FIG. 1 is a perspective view of a main part of a superconducting coil device according to an embodiment of the present invention, FIG. 2 is a partial perspective view of a divided piece constituting a winding frame, and FIG. 3 is a perspective view of a spiral formed on a winding frame. FIG. 4 is a diagram showing the relationship between the shaped groove and the fully inserted superconductor wire, and FIG. 4 is a diagram for explaining the structure of the boundary between the divided pieces of the winding frame, which is composed of a combination of divided pieces. FIG. 5 is a diagram for explaining the structure of the transition portion between the layered coil elements. 1... First layer coil element, 2... Second layer coil element. 11.12... Winding frame, 13... Superconducting wire, 14a,
14b... Divided piece, 17... Spiral groove, 18...

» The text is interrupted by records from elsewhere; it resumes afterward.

(* ===== verification/Inet.v ===== *)
(** Internet addresses and the internet checksum: inet_pton.c, inet_ntop.c, inet_aton.c,
    inet_pton_ipv4.c, inet_ntop_ipv4.c and in_cksum.c of unpv13e/libfree.

    A C string is the list of its characters without the terminating 0; an address is a
    list of bytes in network order. *)

From stdpp Require Import base tactics numbers list.
From Stdlib Require Import ZArith Lia.
From S2P Require Import Prelude Cio.

Definition AF_INET : Z := 2.
Definition AF_INET6 : Z := 10.
Definition EAFNOSUPPORT : Z := 97.
Definition ENOSPC : Z := 28.
Definition IN6ADDRSZ : nat := 16.
Definition INADDRSZ : nat := 4.
Definition INT16SZ : nat := 2.
Definition DOT : Z := 46.
Definition COLON : Z := 58.

(** [strchr] in the strings of digits: the offset of the character. *)
Definition digit (ch : Z) : option Z := if is_digit ch then Some (ch - 48) else None.
Definition xdigit (ch : Z) : option Z :=
  if is_digit ch then Some (ch - 48)
  else if (97 <=? ch) && (ch <=? 102) then Some (ch - 87)
  else if (65 <=? ch) && (ch <=? 70) then Some (ch - 55)
  else None.

(** [sprintf] with "%x" of a number below [16 ^ fuel]. *)
Definition xchar (d : Z) : Z := if d <? 10 then 48 + d else 87 + d.
Fixpoint hex_digits (fuel : nat) (n : Z) : list Z :=
  match fuel with
  | O => []
  | S fuel => if n <? 16 then [xchar n] else hex_digits fuel (n / 16) ++ [xchar (n mod 16)]
  end.
Definition hex (n : Z) : list Z := hex_digits 8 n.

(** ** inet_pton.c *)

(** The loop of [inet_pton4]; [tmp] holds the octets before [*tp], which is [cur]. *)
Fixpoint pton4_loop (src tmp : list Z) (cur : Z) (saw_digit : bool) (octets : Z) : option (list Z) :=
  match src with
  | [] => if octets <? 4 then None else Some (tmp ++ [cur])
  | ch :: src =>
    match digit ch with
    | Some d =>
      let new := cur * 10 + d in
      if 255 <? new then None
      else if saw_digit then pton4_loop src tmp new true octets
      else if 4 <? octets + 1 then None else pton4_loop src tmp new true (octets + 1)
    | None =>
      if (ch =? DOT) && saw_digit then
        if octets =? 4 then None else pton4_loop src (tmp ++ [cur]) 0 false octets
      else None
    end
  end.
Definition inet_pton4 (src : list Z) : option (list Z) := pton4_loop src [] 0 false 0.

(** Two bytes of [val] stored at [tp]. *)
Definition put16 (tmp : list Z) (tp : nat) (val : Z) : list Z :=
  <[S tp := Z.land val 0xff]> (<[tp := Z.land (Z.shiftr val 8) 0xff]> tmp).

(** The variables of [inet_pton6] when the loop ends. *)
Record p6 := P6 { tmp : list Z; tp : nat; colonp : option nat; saw_xdigit : bool; val : Z }.

Fixpoint pton6_loop (src curtok : list Z) (s : p6) : option p6 :=
  match src with
  | [] => Some s
  | ch :: src =>
    match xdigit ch with
    | Some d =>
      let v := Z.lor (Z.shiftl (val s) 4) d in
      if 0xffff <? v then None else pton6_loop src curtok (P6 (tmp s) (tp s) (colonp s) true v)
    | None =>
      if ch =? COLON then
        if negb (saw_xdigit s) then
          match colonp s with
          | Some _ => None
          | None => pton6_loop src src (P6 (tmp s) (tp s) (Some (tp s)) false (val s))
          end
        else if (IN6ADDRSZ <? tp s + INT16SZ)%nat then None
        else pton6_loop src src (P6 (put16 (tmp s) (tp s) (val s)) (tp s + 2) (colonp s) false 0)
      else if (ch =? DOT) && (tp s + INADDRSZ <=? IN6ADDRSZ)%nat then
        match inet_pton4 curtok with
        | Some a => Some (P6 (list_inserts (tp s) a (tmp s)) (tp s + INADDRSZ) (colonp s) false (val s))
        | None => None
        end
      else None
    end
  end.

(** The loop that shifts the [n] bytes from [colonp] on to the end. *)
Fixpoint shift_loop (k i : nat) (colonp n : nat) (tmp : list Z) : list Z :=
  match k with
  | O => tmp
  | S k =>
    let tmp := <[(IN6ADDRSZ - i)%nat := default 0 (tmp !! (colonp + (n - i))%nat)]> tmp in
    shift_loop k (S i) colonp n (<[(colonp + (n - i))%nat := 0]> tmp)
  end.

(** What follows the loop. *)
Definition pton6_end (s : p6) : option (list Z) :=
  match
    (if saw_xdigit s then
       if (IN6ADDRSZ <? tp s + INT16SZ)%nat then None
       else Some (P6 (put16 (tmp s) (tp s) (val s)) (tp s + 2) (colonp s) (saw_xdigit s) (val s))
     else Some s)
  with
  | None => None
  | Some s =>
    match colonp s with
    | Some c => Some (shift_loop (tp s - c) 1 c (tp s - c) (tmp s))
    | None => if (tp s =? IN6ADDRSZ)%nat then Some (tmp s) else None
    end
  end.

Definition inet_pton6 (src : list Z) : option (list Z) :=
  let start src := match pton6_loop src src (P6 (replicate IN6ADDRSZ 0) 0 None false 0) with
                   | Some s => pton6_end s
                   | None => None
                   end in
  match src with
  | c :: src' => if c =? COLON then
                   match src' with
                   | c' :: _ => if c' =? COLON then start src' else None
                   | [] => None
                   end
                 else start src
  | [] => start src
  end.

(** The value returned, [dst] and [errno]. *)
Definition inet_pton (af : Z) (src dst : list Z) (errno : Z) : Z * list Z * Z :=
  let store r := match r with Some a => (1, a, errno) | None => (0, dst, errno) end in
  if af =? AF_INET then store (inet_pton4 src)
  else if af =? AF_INET6 then store (inet_pton6 src)
  else (-1, dst, EAFNOSUPPORT).

(** ** inet_ntop.c *)

(** The characters stored at [dst], with the terminating 0; [None] is a null pointer
    with ENOSPC. *)
Definition ntop4_text (src : list Z) : list Z :=
  let b i := dec (default 0 (src !! i)) in b 0%nat ++ [DOT] ++ b 1%nat ++ [DOT] ++ b 2%nat ++ [DOT] ++ b 3%nat.
Definition inet_ntop4 (src : list Z) (size : Z) : option (list Z) :=
  if size <? zlen (ntop4_text src) then None else Some (ntop4_text src ++ [0]).

(** The array [words]. *)
Definition words (src : list Z) : list Z :=
  map (λ i, Z.lor (Z.shiftl (default 0 (src !! (2 * i)%nat)) 8) (default 0 (src !! (2 * i + 1)%nat))) (seq 0 8).

(** A run of zero words: [base], -1 if there is none, and [len]. *)
Record run := Run { base : Z; len : Z }.
Definition better (cur best : run) : run :=
  if negb (base cur =? -1) && ((base best =? -1) || (len best <? len cur)) then cur else best.

(** The loop that looks for the longest run. *)
Fixpoint runs_loop (i : Z) (ws : list Z) (cur best : run) : run :=
  match ws with
  | [] => better cur best
  | w :: ws =>
    if w =? 0 then
      runs_loop (i + 1) ws (if base cur =? -1 then Run i 1 else Run (base cur) (len cur + 1)) best
    else runs_loop (i + 1) ws (Run (-1) (len cur)) (better cur best)
  end.
Definition best_run (ws : list Z) : run :=
  let b := runs_loop 0 ws (Run (-1) 0) (Run (-1) 0) in
  if negb (base b =? -1) && (len b <? 2) then Run (-1) (len b) else b.

(** The loop that formats the words from number [i] on; an embedded IPv4 address ends
    it. *)
Fixpoint fmt_loop (i : Z) (ws src : list Z) (best : run) (w5 : Z) : list Z :=
  match ws with
  | [] => []
  | w :: ws =>
    if negb (base best =? -1) && (base best <=? i) && (i <? base best + len best) then
      (if i =? base best then [COLON] else []) ++ fmt_loop (i + 1) ws src best w5
    else
      (if negb (i =? 0) then [COLON] else []) ++
      (if (i =? 6) && (base best =? 0) && ((len best =? 6) || ((len best =? 5) && (w5 =? 0xffff)))
       then ntop4_text (drop 12 src)
       else hex w ++ fmt_loop (i + 1) ws src best w5)
  end.

(** The text in [tmp], which has 46 bytes; the size passed to [inet_ntop4] is never too
    small. *)
Definition ntop6_text (src : list Z) : list Z :=
  let ws := words src in
  let best := best_run ws in
  fmt_loop 0 ws src best (default 0 (ws !! 5%nat)) ++
  (if negb (base best =? -1) && (base best + len best =? 8) then [COLON] else []).
Definition inet_ntop6 (src : list Z) (size : Z) : option (list Z) :=
  if size <? zlen (ntop6_text src) + 1 then None else Some (ntop6_text src ++ [0]).

(** What is stored at [dst], and [errno]. *)
Definition inet_ntop (af : Z) (src : list Z) (size : Z) (errno : Z) : option (list Z) * Z :=
  let store r := match r with Some t => (Some t, errno) | None => (None, ENOSPC) end in
  if af =? AF_INET then store (inet_ntop4 src size)
  else if af =? AF_INET6 then store (inet_ntop6 src size)
  else (None, EAFNOSUPPORT).

(** ** inet_aton.c, inet_pton_ipv4.c, inet_ntop_ipv4.c *)

(** The loop of [inet_aton], which also handles the terminating 0; [u_long] has 64
    bits. *)
Fixpoint aton_loop (cp : list Z) (dots acc addr : Z) : option (Z * Z) :=
  match cp with
  | [] => if 255 <? acc then None else Some (dots, Z.lor (u64 (Z.shiftl addr 8)) acc)
  | cc :: cp =>
    if is_digit cc then aton_loop cp dots (u64 (acc * 10 + (cc - 48))) addr
    else if cc =? DOT then
      if 3 <? dots + 1 then None
      else if 255 <? acc then None
      else aton_loop cp (dots + 1) 0 (Z.lor (u64 (Z.shiftl addr 8)) acc)
    else None
  end.

(** The bytes of [htonl(addr)] in memory order. *)
Definition be32 (addr : Z) : list Z :=
  map (λ k, Z.land (Z.shiftr addr k) 0xff) [24; 16; 8; 0].

Definition inet_aton (cp : list Z) : option (list Z) :=
  match aton_loop cp 0 0 0 with
  | None => None
  | Some (dots, addr) => Some (be32 (if dots <? 3 then u64 (Z.shiftl addr (8 * (3 - dots))) else addr))
  end.

Definition inet_pton_ipv4 (family : Z) (strptr addrptr : list Z) (errno : Z) : Z * list Z * Z :=
  if family =? AF_INET then
    match inet_aton strptr with Some a => (1, a, errno) | None => (0, addrptr, errno) end
  else (-1, addrptr, EAFNOSUPPORT).

Definition inet_ntop_ipv4 (family : Z) (addrptr : list Z) (len : Z) (errno : Z) : option (list Z) * Z :=
  if family =? AF_INET then
    let temp := take 15 (ntop4_text addrptr) in
    if len <=? zlen temp then (None, ENOSPC) else (Some (temp ++ [0]), errno)
  else (None, EAFNOSUPPORT).

(** ** in_cksum.c *)

(** The loop adds the 16-bit words; [w] is the memory in words of the host's order, and
    the odd byte is the first one of a word whose other byte is 0.  [lo] says whether the
    first byte of a word in memory is the low one. *)
Fixpoint cksum_loop (lo : bool) (l : list Z) (sum : Z) : Z :=
  match l with
  | a :: b :: l => cksum_loop lo l (u32 (sum + (if lo then a + 256 * b else 256 * a + b)))
  | [a] => u32 (sum + (if lo then a else 256 * a))
  | [] => sum
  end.
Definition in_cksum (lo : bool) (addr : list Z) : Z :=
  let sum := cksum_loop lo addr 0 in
  let sum := u32 (Z.shiftr sum 16 + Z.land sum 0xffff) in
  let sum := u32 (sum + Z.shiftr sum 16) in
  u16 (Z.lnot sum).
(** [Gregorian::operator=] copies the fields of a [Julian], so that the object denotes
    another day than the one assigned; [Date::operator=] converts. *)
Lemma gregorian_assign_julian x :
  op_eq (gregorian_assign ex_leap ex_julian) ex_julian = false ∧
  (valid x → in_range x → mod_julian_day x <= last_mjd → op_eq (op_assign ex_leap x) x = true).
Proof.
  split; [reflexivity|]. intros V R L. pose proof (mjd_bounds x V R).
  destruct (adjust_spec (mod_julian_day x) ex_leap) as (_ & _ & _ & M); [lia|].
  unfold op_eq, op_assign. rewrite M. apply Z.eqb_refl.
Qed.

(** The driver labfiles/cprog09lab23.cpp passes day, month and year to both functions;
    [remove_event] takes year, month and day, and removes nothing. *)
Lemma remove_event_order :
  let c := (add_event_ymd "x" 14 10 2100 (Calendar GREGORIAN ex_leap [])).1 in
  events c = [Event (Date GREGORIAN 2100 10 14) "x"] ∧ remove_event_ymd "x" 14 10 2100 c = (c, false).
Proof. split; reflexivity. Qed.

(** The default constructors of both classes denote the day of the clock. *)
Lemma today_agree gmtime t k g y m d :
  gmtime t = (y, m, d) → let x := Date GREGORIAN (1900 + y) (m + 1) d in
  valid x → in_range x → mod_julian_day x <= last_mjd →
  ∃ j, Gregorian_today gmtime (set_k_time t k) = Some x ∧ Julian_today gmtime (set_k_time t k) g = Some j ∧
    valid j ∧ op_eq j x = true.
Proof.
  intros E x V R L. unfold Julian_today, Gregorian_today. cbn [k_time set_k_time initialized curtime mbind option_bind].
  rewrite E. eexists. split; [done|]. split; [done|]. pose proof (mjd_bounds x V R). fold x. unfold convert, op_eq.
  destruct (adjust_spec (mod_julian_day x) (Date JULIAN g.1.1 g.1.2 g.2)) as (_ & V' & _ & M); [lia|].
  rewrite M. split; [done|apply Z.eqb_refl].
Qed.

(** From the year 4000 on [(39 - century) % 4] is negative and the Gregorian [week_day]
    is off: 31 December 3999 is a Friday, and so is 1 January 4000. *)
Lemma week_day_year_4000 :
  week_day (Date GREGORIAN 3999 12 31) = Some 5 ∧ week_day (Date GREGORIAN 4000 1 1) = Some 5.
Proof. split; reflexivity. Qed.
Lemma delete_loop_ok ls d h fuel :
  from (next h) ls d → NoDup ls → d ∉ ls → (length ls < fuel)%nat →
  ∃ h', delete_loop fuel (List.last (reverse ls) d) d h = Some h' ∧
    ∀ z, nodes h' !! z = if decide (z ∈ ls) then None else nodes h !! z.
Proof.
  revert h fuel. induction ls as [|a ls IH]; intros h [|fuel] C N D Hf; try (cbn in Hf; lia).
  - exists h. cbn. rewrite Z.eqb_refl. split; [done|]. intros z. case_decide as E; [by apply elem_of_nil in E|done].
  - rewrite head_cons. cbn [delete_loop]. apply NoDup_cons in N as [N1 N2]. rewrite not_elem_of_cons in D. destruct D as [D1 D2].
    replace (a =? d) with false by (symmetry; apply Z.eqb_neq; congruence).
    pose proof (chain_mid _ _ [] _ _ C) as E. cbn [List.last] in E. rewrite E. cbn [mbind option_bind].
    destruct (delete_node_ok a h) as (h1 & E1 & _ & N3).
    { unfold next, load in E. destruct (nodes h !! a); [by eexists|done]. }
    rewrite E1. cbn [mbind option_bind]. destruct (IH h1 fuel) as (h' & E' & V).
    + destruct ls as [|b ls]; [done|]. apply chain_from in C. cbn in *. eapply chain_ext; [|exact C].
      intros z Hz. destruct (deleted_views a h h1 z N3) as (-> & _). case_decide; [subst; done|done].
    + done.
    + done.
    + cbn in Hf. lia.
    + exists h'. split; [done|]. intros z. rewrite V, N3. repeat case_decide; set_solver.
Qed.

Lemma List_delete_ok h L ls xs fuel :
  rep h L ls xs → (length ls < fuel)%nat →
  ∃ h', List_delete fuel L h = Some h' ∧ ∀ z, nodes h' !! z = if decide (z ∈ dummy L :: ls) then None else nodes h !! z.
Proof.
  intros R Hf. unfold List_delete. rewrite (proj1 (rep_ends _ _ _ _ R)). cbn [mbind option_bind].
  pose proof (rep_nodup _ _ _ _ R) as N. apply NoDup_cons in N as [N1 N2].
  destruct (delete_loop_ok ls (dummy L) h fuel) as (h1 & -> & V1); [|done..|].
  { pose proof (rep_next _ _ _ _ R) as C. destruct ls; [done|]. by apply chain_from in C. }
  cbn [mbind option_bind]. destruct (delete_node_ok (dummy L) h1) as (h2 & E2 & _ & V2).
  { rewrite V1. case_decide; [done|]. apply (rep_dom_last h L ls xs [] R). set_solver. }
  exists h2. split; [done|]. intros z. rewrite V2, V1. repeat case_decide; set_solver.
Qed.

(** ** Ownership *)

(** Compared with the heap [h0], in which the list was created, only the nodes of the
    list are new, and all others are as they were. *)
Record owned h0 h L (ls : list Z) : Prop := MkOwned {
  own_old z : z < brk h0 → nodes h !! z = nodes h0 !! z;
  own_new z : brk h0 <= z → is_Some (nodes h !! z) → z ∈ dummy L :: ls;
  own_ge : Forall (λ a, brk h0 <= a) (dummy L :: ls) }.

Lemma own_link h0 h h' L l1 l2 xs x :
  rep h L (l1 ++ l2) xs → owned h0 h L (l1 ++ l2) →
  linked h h' (List.last l1 (dummy L)) (List.last (reverse l2) (dummy L)) x → owned h0 h' (grown L) (l1 ++ brk h :: l2).
Proof.
  intros R [O1 O2 O3] K. rewrite Forall_forall in O3.
  pose proof (last_in (dummy L) l1). pose proof (last_in (dummy L) (reverse l2)).
  assert (brk h0 <= dummy L < brk h).
  { split; [apply O3; by left|]. apply (proj2 (rep_heap _ _ _ _ R)). apply (rep_dom_last h L _ xs [] R). set_solver. }
  assert (brk h0 <= List.last l1 (dummy L)) by (apply O3; set_solver).
  assert (brk h0 <= List.last (reverse l2) (dummy L)) by (apply O3; set_solver).
  split; cbn [dummy grown].
  - intros z Hz. rewrite (ln_frame _ _ _ _ _ K) by lia. by apply O1.
  - intros z Hz Hs. rewrite dat_dom, (ln_dat _ _ _ _ _ K) in Hs. case_decide; [set_solver|].
    rewrite <- dat_dom in Hs. specialize (O2 z Hz Hs). set_solver.
  - rewrite Forall_forall. intros z Hz. destruct (decide (z = brk h)) as [->|]; [lia|]. apply O3. set_solver.
Qed.

Lemma own_unlink h0 h h' L l1 a l2 xs :
  rep h L (l1 ++ a :: l2) xs → owned h0 h L (l1 ++ a :: l2) →
  unlinked h h' (List.last l1 (dummy L)) (List.last (reverse l2) (dummy L)) a → owned h0 h' (shrunk L) (l1 ++ l2).
Proof.
  intros R [O1 O2 O3] K. rewrite Forall_forall in O3.
  pose proof (last_in (dummy L) l1). pose proof (last_in (dummy L) (reverse l2)).
  assert (brk h0 <= List.last l1 (dummy L)) by (apply O3; set_solver).
  assert (brk h0 <= List.last (reverse l2) (dummy L)) by (apply O3; set_solver).
  assert (brk h0 <= a) by (apply O3; set_solver).
  split; cbn [dummy shrunk].
  - intros z Hz. rewrite (ul_frame _ _ _ _ _ K) by lia. by apply O1.
  - intros z Hz Hs. rewrite dat_dom, (ul_dat _ _ _ _ _ K) in Hs. case_decide; [by destruct Hs|].
    rewrite <- dat_dom in Hs. specialize (O2 z Hz Hs). set_solver.
  - rewrite Forall_forall. intros z Hz. apply O3. set_solver.
Qed.

Lemma list_empty_ok h0 : heap_ok h0 →
  let '(h, L) := List_empty T_default h0 in rep h L [] [] ∧ owned h0 h L [].
Proof.
  intros [Hb H]. assert (nodes h0 !! brk h0 = None) as Hn.
  { destruct (nodes h0 !! brk h0) eqn:E; [|done]. pose proof (H (brk h0) (mk_is_Some _ _ E)). lia. }
  unfold List_empty, new_node. cbn. split; split; cbn; try done.
  - split; cbn; [lia|]. intros a Ha. destruct (decide (a = brk h0)) as [->|]; [lia|]. rewrite lookup_insert_ne in Ha by done.
    apply H in Ha. lia.
  - unfold next, load. cbn. by rewrite lookup_insert_eq.
  - unfold prev, load. cbn. by rewrite lookup_insert_eq.
  - apply NoDup_singleton.
  - constructor; [|done]. rewrite lookup_insert_eq. by eexists.
  - intros z Hz. by rewrite lookup_insert_ne by lia.
  - intros z Hz Hs. destruct (decide (z = brk h0)) as [->|]; [set_solver|]. rewrite lookup_insert_ne in Hs by done.
    apply H in Hs. lia.
  - constructor; [lia|done].
Qed.

(** ** Clients *)

(** [++it], [i] times. *)
Fixpoint advance (i : nat) (it : Z) h : option Z :=
  match i with O => Some it | S i => it ← next h it; advance i it h end.

(** [for (; it != end; ++it)] reading [*it] *)
Fixpoint values (fuel : nat) (it e : Z) h : option (list T) :=
  match fuel with
  | O => None
  | S fuel => if it =? e then Some [] else x ← dat h it; it ← next h it; xs ← values fuel it e h; Some (x :: xs)
  end.

Inductive dop := PushFront (x : T) | PushBack (x : T) | PopFront | PopBack | InsertAt (i : nat) (x : T).

Definition dstep (o : dop) L h : option (heap * List) :=
  match o with
  | PushFront x => push_front x L h
  | PushBack x => push_back x L h
  | PopFront => pop_front L h
  | PopBack => pop_back L h
  | InsertAt i x => it ← begin L h; it ← advance i it h; '(h, L, _) ← insert it x L h; Some (h, L)
  end.
Lemma created_ok (D D' : gmap pathname Z) W fd ev rest n ft p s :
  stale D W s → watches (kern s) fd = W → dirs (kern s) = D' → tree_ok D' →
  watched (rootDirPaths s) D W (ev_wd ev) p → fits p (name ev) → D !! join p (name ev) = None → D ⊆ D' →
  (∀ q, is_Some (D' !! q) → is_Some (D !! q) ∨ under (join p (name ev)) q = true) →
  mask ev = Z.lor IN_ISDIR IN_CREATE ∨ mask ev = Z.lor IN_ISDIR IN_MOVED_TO →
  wp (processNextInotifyEvent fd (ev :: rest) n ft)
     (λ r s', r = (fd, ev_size ev) ∧ followed D' (rootDirPaths s) fd s') s.
Proof.
  intros St HW HD Ht Hp Hf Hnone Hsub Hnew Hmask. pose proof St as [Hi Hmo Ho Hc Hall].
  assert (sound fd s) as Hs.
  { split; [done|by rewrite HD|by rewrite HW|]. intros d q Hq. destruct (Hc d q Hq) as (i & ? & Hq' & ?). exists i.
    rewrite HW, HD. split_and!; [done| |done]. by eapply lookup_weaken. }
  eapply event_start; [done|by eapply stale_watched|by destruct Hmask as [-> | ->]| |destruct Hmask as [-> | ->]; auto].
  intros j _ _ _ _. assert (has (mask ev) IN_ISDIR && has (mask ev) (Z.lor IN_CREATE IN_MOVED_TO) = true) as ->
    by by destruct Hmask as [-> | ->].
  apply wp_bind. eapply wp_run; [apply pathnameInCache_run|].
  { intros d Hd. destruct (Hc _ _ Hd) as (i & _ & ? & _). congruence. }
  apply wp_bind. eapply wp_mono; [apply watchSubtree_ok; [done|]; eapply monitored_under; [apply Hp|by apply under_join]|].
  intros _ s' (Hs' & S' & C' & P'). apply finish_ok; [done|by eapply same_modes|]. split; [done|].
  split; [|split; [by rewrite (same_dirs _ _ S')|split; [apply S'|by eapply same_modes]]]. split; [done|].
  rewrite (same_dirs _ _ S'), (same_roots _ _ S'), HD. intros q Hq Hmq. destruct (Hnew q Hq) as [Hold|Hu].
  - destruct (Hall q Hold Hmq) as [d Hd]. eauto.
  - apply P'. by rewrite HD.
Qed.

(** The names in the cache after a rename. *)
Lemma rename_cache (D D' : gmap pathname Z) (W : gmap Z Z) old new c roots :
  cache_ok c → old ≠ [] → tree_ok D' →
  (∀ q i, D' !! q = Some i ↔ ∃ q0, D !! q0 = Some i ∧ q = renamed old new q0) →
  (∀ d q, cached c d q → ∃ i, W !! d = Some i ∧ D !! q = Some i ∧ monitored roots q) →
  cache_ok (map (rewrite_entry old new) c) ∧
  ∀ d q, cached (map (rewrite_entry old new) c) d q ↔ ∃ q0, cached c d q0 ∧ q = renamed old new q0.
Proof.
  intros Hc Hne Ht HD' Hs. destruct (map_path_ok c (rewrite_entry old new)) as [H1 H2]; [|intros; by apply rewrite_entry_ok|done|].
  { intros w. unfold rewrite_entry. by destruct (under _ _). }
  split; [done|]. intros d q. rewrite H2.
  assert (∀ q0, cached c d q0 → path (rewrite_entry old new (Watch d q0)) = renamed old new q0) as He;
    [|split; intros (q0 & Hq0 & <-) || intros (q0 & Hq0 & ->); exists q0; by rewrite He].
  intros q0 Hq0.
  destruct (Hs d q0 Hq0) as (i & _ & Hi & _). assert (D' !! renamed old new q0 = Some i) as Hf%(tree_fits _ Ht) by (apply HD'; eauto).
  unfold rewrite_entry, renamed in *. cbn. destruct (under old q0); [|done]. by apply path_buffer_id.
Qed.

Lemma monitored_renamed roots p1 n1 p2 n2 q :
  fits p1 n1 → fits p2 n2 → monitored roots p1 → monitored roots p2 →
  monitored roots q ↔ monitored roots (renamed (join p1 n1) (join p2 n2) q) ∧ (under (join p1 n1) q = true ∨ monitored roots q).
Proof.
  intros F1 F2 M1 M2. destruct (under (join p1 n1) q) eqn:E.
  - split; [|intros _]; [|eapply monitored_under; [exact M1|]; by eapply under_trans; [apply under_join|]].
    intros Hq. split; [|by left]. eapply monitored_under; [exact M2|]. eapply under_trans; [by apply under_join|by apply under_renamed].
  - unfold renamed. rewrite E. naive_solver.
Qed.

Refrigerant passage groove, 24...hole. Applicant's Representative Patent Attorney Takehiko Suzue Figure 1 Figure 2 Figure 3 Figure 4.

Claims (8)

[Claims] (1) A cylindrical winding frame having a spiral groove on the outer peripheral surface and a plurality of refrigerant passage grooves deeper than the spiral groove intersecting with the spiral groove, and a cylindrical winding frame having the spiral groove on the outer peripheral surface of the winding frame. It is constructed by sequentially and concentrically stacking a plurality of layers of layered coil elements each consisting of a superconducting wire wound in an inserted and attached relationship, and at least the winding frames other than the innermost layer of the winding frames are A superconducting coil device characterized by being divided into multiple parts in the circumferential direction. (2) The superconducting coil device according to claim 1, wherein the winding frame is made of glass fiber reinforced plastic or Bakelite. (3) The superconducting coil device according to claim 1, wherein the superconducting wire is not wound in a predetermined section at both ends of the winding frame in the axial direction. (4) The superconducting coil device according to claim 1, wherein the crossover wire between the layered coil elements is guided through a boundary between the divided pieces constituting the winding frame. (5) The spiral groove formed in each winding frame is characterized in that the spiral direction is alternately formed in a right-handed thread direction and a left-handed thread direction as the layered coil elements are stacked. A superconducting coil device according to claim 1. (6) When the superconducting wire is inserted into the spiral groove,
2. The superconducting coil device according to claim 1, wherein the superconducting coil device is formed in a cross-sectional shape having a space between the bottommost portion thereof and the superconducting wire. (7) The superconducting coil device according to claim 1, wherein the spiral groove has a V-shaped or U-shaped cross section. (8) The superconducting coil device according to claim 1, wherein a polymer film for interlayer insulation is inserted between the coil elements of each layer.